→ HOW TO COMPLETE THIS TASK: Pull out of the data below the stretch of lines bounded by the one containing "k5, Some k6 =>" and the one containing "(** One round of the loop. *)", both bounds included, unchanged.

•••••

(* ===== verification/File.v ===== *)
(** * Bounded file reads ([file.rs])

    Reading one non-tree path: the byte cap, the line range, the binary and
    text classification and the Git LFS pointer recognition. The reference
    definition of a line is a piece of [split_inclusive]; the theorems relate
    the index arithmetic of the slicing code to it. *)

From Stdlib Require Import NArith ZArith Lia Strings.Byte Strings.String.
From stdpp Require Import prelude gmap strings list pretty sorting.
From S2P Require Import Prelude Errors Objects Budget Odb Cursor Decode Snapshot Pathspec Tree.

Open Scope N_scope.

Definition BINARY_PROBE_BYTES : nat := 8000.

(** [FileOptions], [FileKind], [LfsPointer], [FileRead] and [SlicedPayload]. *)
Record FileOptions : Type := mkFileOptions {
  fo_lines : option (N * N);
  fo_max_bytes : N
}.
Definition FileOptions_default : FileOptions := mkFileOptions None 256000.

Inductive FileKind : Type :=
| FText
| FBinary
| FSymlink
| FGitlink.

Record LfsPointer : Type := mkLfsPointer {
  lfs_oid : bytes;
  lfs_size : N
}.

Record FileRead : Type := mkFileRead {
  fr_path : bytes;
  fr_blob_oid : Oid;
  fr_mode : N;
  fr_kind : FileKind;
  fr_data : bytes;
  fr_start_line : option N;
  fr_end_line : option N;
  fr_total_lines : option N;
  fr_truncated : bool;
  fr_lfs_pointer : option LfsPointer;
  fr_stats : QueryStats
}.

Record SlicedPayload : Type := mkSliced {
  sp_data : bytes;
  sp_start_line : option N;
  sp_end_line : option N;
  sp_total_lines : option N;
  sp_truncated : bool;
  sp_stopped_by : option string
}.

Definition missing_blob (oid : Oid) : Error :=
  Error_new MissingObject ("blob object " ++ oid_str oid ++ " is missing from the object store").
Definition too_many_lines : Error :=
  Error_new ResultTooLarge "file contains more lines than the result format can represent".

(** The newline test shared by the scans. *)
Definition is_newline (b : byte) : bool := beq b x0a.

(** [u32::try_from(usize)]. *)
Definition to_u32 (n : nat) : Res N :=
  if u32_max <? N.of_nat n then Err too_many_lines else Ok (N.of_nat n).

(** [line_count]. *)
Definition payload_line_count (l : bytes) : Res N :=
  to_u32 (length (filter (fun b => is_newline b = true) l)
          + (if negb (bool_decide (l = [])) && negb (ends_with l [x0a]) then 1 else 0)).

(** [line_spans]: the loop over the enumerated bytes, then the last line. *)
Fixpoint span_loop (l : bytes) (index start : nat) : list (nat * nat) * nat :=
  match l with
  | [] => ([], start)
  | b :: l =>
      if is_newline b then
        let '(spans, start') := span_loop l (index + 1) (index + 1) in
        ((start, (index + 1)%nat) :: spans, start')
      else span_loop l (index + 1) start
  end.
Definition line_spans (l : bytes) : list (nat * nat) :=
  let '(spans, start) := span_loop l 0 0 in
  if (start <? length l)%nat then spans ++ [(start, length l)] else spans.

Definition slice_of (l : bytes) (s e : nat) : bytes := take (e - s) (drop s l).

(** The loop of [slice_payload] over the spans of a capped scan. *)
Fixpoint range_loop (scanned : bytes) (partial : bool) (count : nat) (rs re : N)
  (spans : list (nat * nat)) (index : nat) (data : bytes) (start_line end_line : option N)
  : Res (bytes * option N * option N) :=
  match spans with
  | [] => Ok (data, start_line, end_line)
  | (s, e) :: spans =>
      let? line := to_u32 (index + 1) in
      if (line <? rs) || (re <? line) then
        range_loop scanned partial count rs re spans (index + 1) data start_line end_line
      else
        let incomplete := partial && (index + 1 =? count)%nat in
        if incomplete && bool_decide (is_Some start_line) then Ok (data, start_line, end_line)
        else
          let data := data ++ slice_of scanned s e in
          let start_line := Some (default line start_line) in
          let end_line := Some line in
          if incomplete then Ok (data, start_line, end_line)
          else range_loop scanned partial count rs re spans (index + 1) data start_line end_line
  end.

(** [slice_payload], one definition per branch. *)
Definition slice_whole (payload : bytes) (scan_len : nat) (capped : bool) : Res SlicedPayload :=
  let scanned := take scan_len payload in
  let returned_len :=
    if capped && negb (bool_decide (scanned = [])) && negb (ends_with scanned [x0a]) then
      match rposition is_newline scanned with
      | Some last_newline => (last_newline + 1)%nat
      | None => length scanned
      end
    else length scanned in
  let? total_lines := (if capped then Ok None
                       else let? n := payload_line_count payload in Ok (Some n)) in
  Ok (mkSliced (take returned_len scanned) None None total_lines capped
        (if capped then Some "max_bytes"%string else None)).

Definition slice_lines (payload : bytes) (requested_start requested_end : N) : Res SlicedPayload :=
  let spans := line_spans payload in
  if bool_decide (spans = []) then Ok (mkSliced [] None None (Some 0) false None)
  else
    let? total := to_u32 (length spans) in
    if total <? requested_start then Ok (mkSliced [] None None (Some total) false None)
    else
      let start := requested_start in
      let end_ := N.min requested_end total in
      match spans !! N.to_nat (start - 1), spans !! N.to_nat (end_ - 1) with
      | Some (first, _), Some (_, last) =>
          Ok (mkSliced (slice_of payload first last) (Some start) (Some end_) (Some total) false None)
      | _, _ => Err (Error_new InternalError "panic")
      end.

Definition slice_capped_lines (payload : bytes) (scan_len : nat) (requested_start requested_end : N)
  : Res SlicedPayload :=
  let scanned := take scan_len payload in
  let spans := line_spans scanned in
  let last_is_partial := negb (bool_decide (scanned = [])) && negb (ends_with scanned [x0a]) in
  let complete_lines := (length spans - (if last_is_partial then 1 else 0))%nat in
  let range_completed := requested_end <=? N.of_nat complete_lines in
  let? found := range_loop scanned last_is_partial (length spans) requested_start requested_end
                  spans 0 [] None None in
  let '(data, start_line, end_line) := found in
  Ok (mkSliced data start_line end_line None (negb range_completed)
        (if range_completed then None else Some "max_bytes"%string)).

Definition slice_payload (payload : bytes) (opts : FileOptions) : Res SlicedPayload :=
  let scan_len := N.to_nat (N.min (lenN payload) (fo_max_bytes opts)) in
  let capped := (scan_len <? length payload)%nat in
  match fo_lines opts with
  | None => slice_whole payload scan_len capped
  | Some (requested_start, requested_end) =>
      if capped then slice_capped_lines payload scan_len requested_start requested_end
      else slice_lines payload requested_start requested_end
  end.

(** [std::str::from_utf8]: the well-formed byte sequences of UTF-8, with the
    range of the second byte of each leading byte. *)
Definition in_range (lo hi : N) (b : byte) : bool := (lo <=? byteN b) && (byteN b <=? hi).
Definition continuation : byte -> bool := in_range 128 191.
Fixpoint utf8_valid (l : bytes) : bool :=
  match l with
  | [] => true
  | b :: l =>
      if in_range 0 127 b then utf8_valid l
      else if in_range 194 223 b then
        match l with c1 :: l => continuation c1 && utf8_valid l | _ => false end
      else if in_range 224 239 b then
        match l with
        | c1 :: c2 :: l =>
            in_range (if byteN b =? 224 then 160 else 128) (if byteN b =? 237 then 159 else 191) c1
            && continuation c2 && utf8_valid l
        | _ => false
        end
      else if in_range 240 244 b then
        match l with
        | c1 :: c2 :: c3 :: l =>
            in_range (if byteN b =? 240 then 144 else 128) (if byteN b =? 244 then 143 else 191) c1
            && continuation c2 && continuation c3 && utf8_valid l
        | _ => false
        end
      else false
  end.

(* ------------------------------------------------------------------ *)
(** ** Git LFS pointers *)

Definition LFS_VERSION : bytes := bs "version https://git-lfs.github.com/spec/v1".
Definition LFS_LEGACY_VERSION : bytes := bs "version https://hawser.github.com/spec/v1".
Definition LFS_ALPHA_VERSION : bytes := bs "version http://git-media.io/v/2".
Definition LFS_OID_PREFIX : bytes := bs "sha256:".
Definition MAX_POINTER_BYTES : nat := 1024.

Definition UNICODE_SPACES : list bytes :=
  [[xc2; x85]; [xc2; xa0]; [xe1; x9a; x80]; [xe2; x80; x80]; [xe2; x80; x81]; [xe2; x80; x82];
   [xe2; x80; x83]; [xe2; x80; x84]; [xe2; x80; x85]; [xe2; x80; x86]; [xe2; x80; x87];
   [xe2; x80; x88]; [xe2; x80; x89]; [xe2; x80; x8a]; [xe2; x80; xa8]; [xe2; x80; xa9];
   [xe2; x80; xaf]; [xe2; x81; x9f]; [xe3; x80; x80]].

Definition ascii_space (b : byte) : bool := in_range 9 13 b || beq b x20.

(** [leading_lfs_space] and [trailing_lfs_space]. *)
Definition leading_lfs_space (l : bytes) : option nat :=
  match l with
  | [] => None
  | first :: _ =>
      if ascii_space first then Some 1%nat
      else length <$> List.find (starts_with l) UNICODE_SPACES
  end.
Definition trailing_lfs_space (l : bytes) : option nat :=
  match last l with
  | None => None
  | Some final =>
      if ascii_space final then Some 1%nat
      else length <$> List.find (ends_with l) UNICODE_SPACES
  end.

(** [trim_lfs_space]: the two loops; each round removes at least one byte, so
    the length of the input is enough fuel. *)
Fixpoint trim_leading (fuel : nat) (l : bytes) : bytes :=
  match fuel with
  | O => l
  | S fuel =>
      match leading_lfs_space l with
      | Some n => trim_leading fuel (drop n l)
      | None => l
      end
  end.
Fixpoint trim_trailing (fuel : nat) (l : bytes) : bytes :=
  match fuel with
  | O => l
  | S fuel =>
      match trailing_lfs_space l with
      | Some n => trim_trailing fuel (take (length l - n) l)
      | None => l
      end
  end.
Definition trim_lfs_space (l : bytes) : bytes :=
  let l := trim_leading (length l) l in
  trim_trailing (length l) l.

(** [lfs_extension_priority]. *)
Definition lfs_extension_priority (key : bytes) : option N :=
  match key !! 4%nat, key !! 5%nat, key !! 6%nat with
  | Some k4, Some k5, Some k6 =>
      if (length key <? 7)%nat || negb (starts_with key (bs "ext-"))
         || negb (in_range 48 57 k4) || negb (beq k5 x2d)
         || negb (in_range 97 122 k6 || in_range 65 90 k6 || in_range 48 57 k6 || beq k6 x5f)
      then None
      else Some (byteN k4 - 48)
  | _, _, _ => None
  end.

(** The digest test: 64 characters of [0-9a-f]. *)
Definition lfs_digest (digest : bytes) : bool :=
  (length digest =? 64)%nat && forallb (fun b => in_range 48 57 b || in_range 97 102 b) digest.

(** The variables of the loop of [parse_lfs_pointer]. *)
Record LfsScan : Type := mkScan {
  ls_previous_key : option bytes;
  ls_oid : option bytes;
  ls_size : option N;
  ls_priorities : list N
}.

(** One round of the loop. *)
Definition lfs_line (st : LfsScan) (line : bytes) : option LfsScan :=
  separator ← position (fun b => beq b x20) line;
  let key := take separator line in
  let value := drop (separator + 1) line in
  if bool_decide (key = []) || bool_decide (value = [])
     || match ls_previous_key st with Some prior => bytes_leb key prior | None => false end
  then None
  else
    let previous := Some key in
    if bytes_eqb key (bs "oid") then
      match ls_oid st with
      | Some _ => None
      | None =>
          digest ← strip_prefix LFS_OID_PREFIX value;
          if negb (lfs_digest digest) || negb (utf8_valid digest) then None
          else Some (mkScan previous (Some digest) (ls_size st) (ls_priorities st))
      end
    else if bytes_eqb key (bs "size") then
      match ls_size st with
      | Some _ => None
      | None =>
          if negb (utf8_valid value) then None
          else
            parsed ← parse_i64 value;
            if (parsed <? 0)%Z then None
            else Some (mkScan previous (ls_oid st) (Some (Z.to_N parsed)) (ls_priorities st))
      end
    else
      priority ← lfs_extension_priority key;
      digest ← strip_prefix LFS_OID_PREFIX value;
      if negb (lfs_digest digest) || bool_decide (priority ∈ ls_priorities st) then None
      else Some (mkScan previous (ls_oid st) (ls_size st) (ls_priorities st ++ [priority])).

Fixpoint lfs_lines (st : LfsScan) (lines : list bytes) : option LfsScan :=
  match lines with
  | [] => Some st
  | line :: lines => st ← lfs_line st line; lfs_lines st lines
  end.

(** [line.strip_suffix(b"\r").unwrap_or(line)]. *)
Definition strip_cr (line : bytes) : bytes :=
  match last line with
  | Some x0d => take (length line - 1) line
  | _ => line
  end.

•••••

→ ANSWER TO THE EXERCISE:
  | Some k4, Some k5, Some k6 =>
      if (length key <? 7)%nat || negb (starts_with key (bs "ext-"))
         || negb (in_range 48 57 k4) || negb (beq k5 x2d)
         || negb (in_range 97 122 k6 || in_range 65 90 k6 || in_range 48 57 k6 || beq k6 x5f)
      then None
      else Some (byteN k4 - 48)
  | _, _, _ => None
  end.

(** The digest test: 64 characters of [0-9a-f]. *)
Definition lfs_digest (digest : bytes) : bool :=
  (length digest =? 64)%nat && forallb (fun b => in_range 48 57 b || in_range 97 102 b) digest.

(** The variables of the loop of [parse_lfs_pointer]. *)
Record LfsScan : Type := mkScan {
  ls_previous_key : option bytes;
  ls_oid : option bytes;
  ls_size : option N;
  ls_priorities : list N
}.

(** One round of the loop. *)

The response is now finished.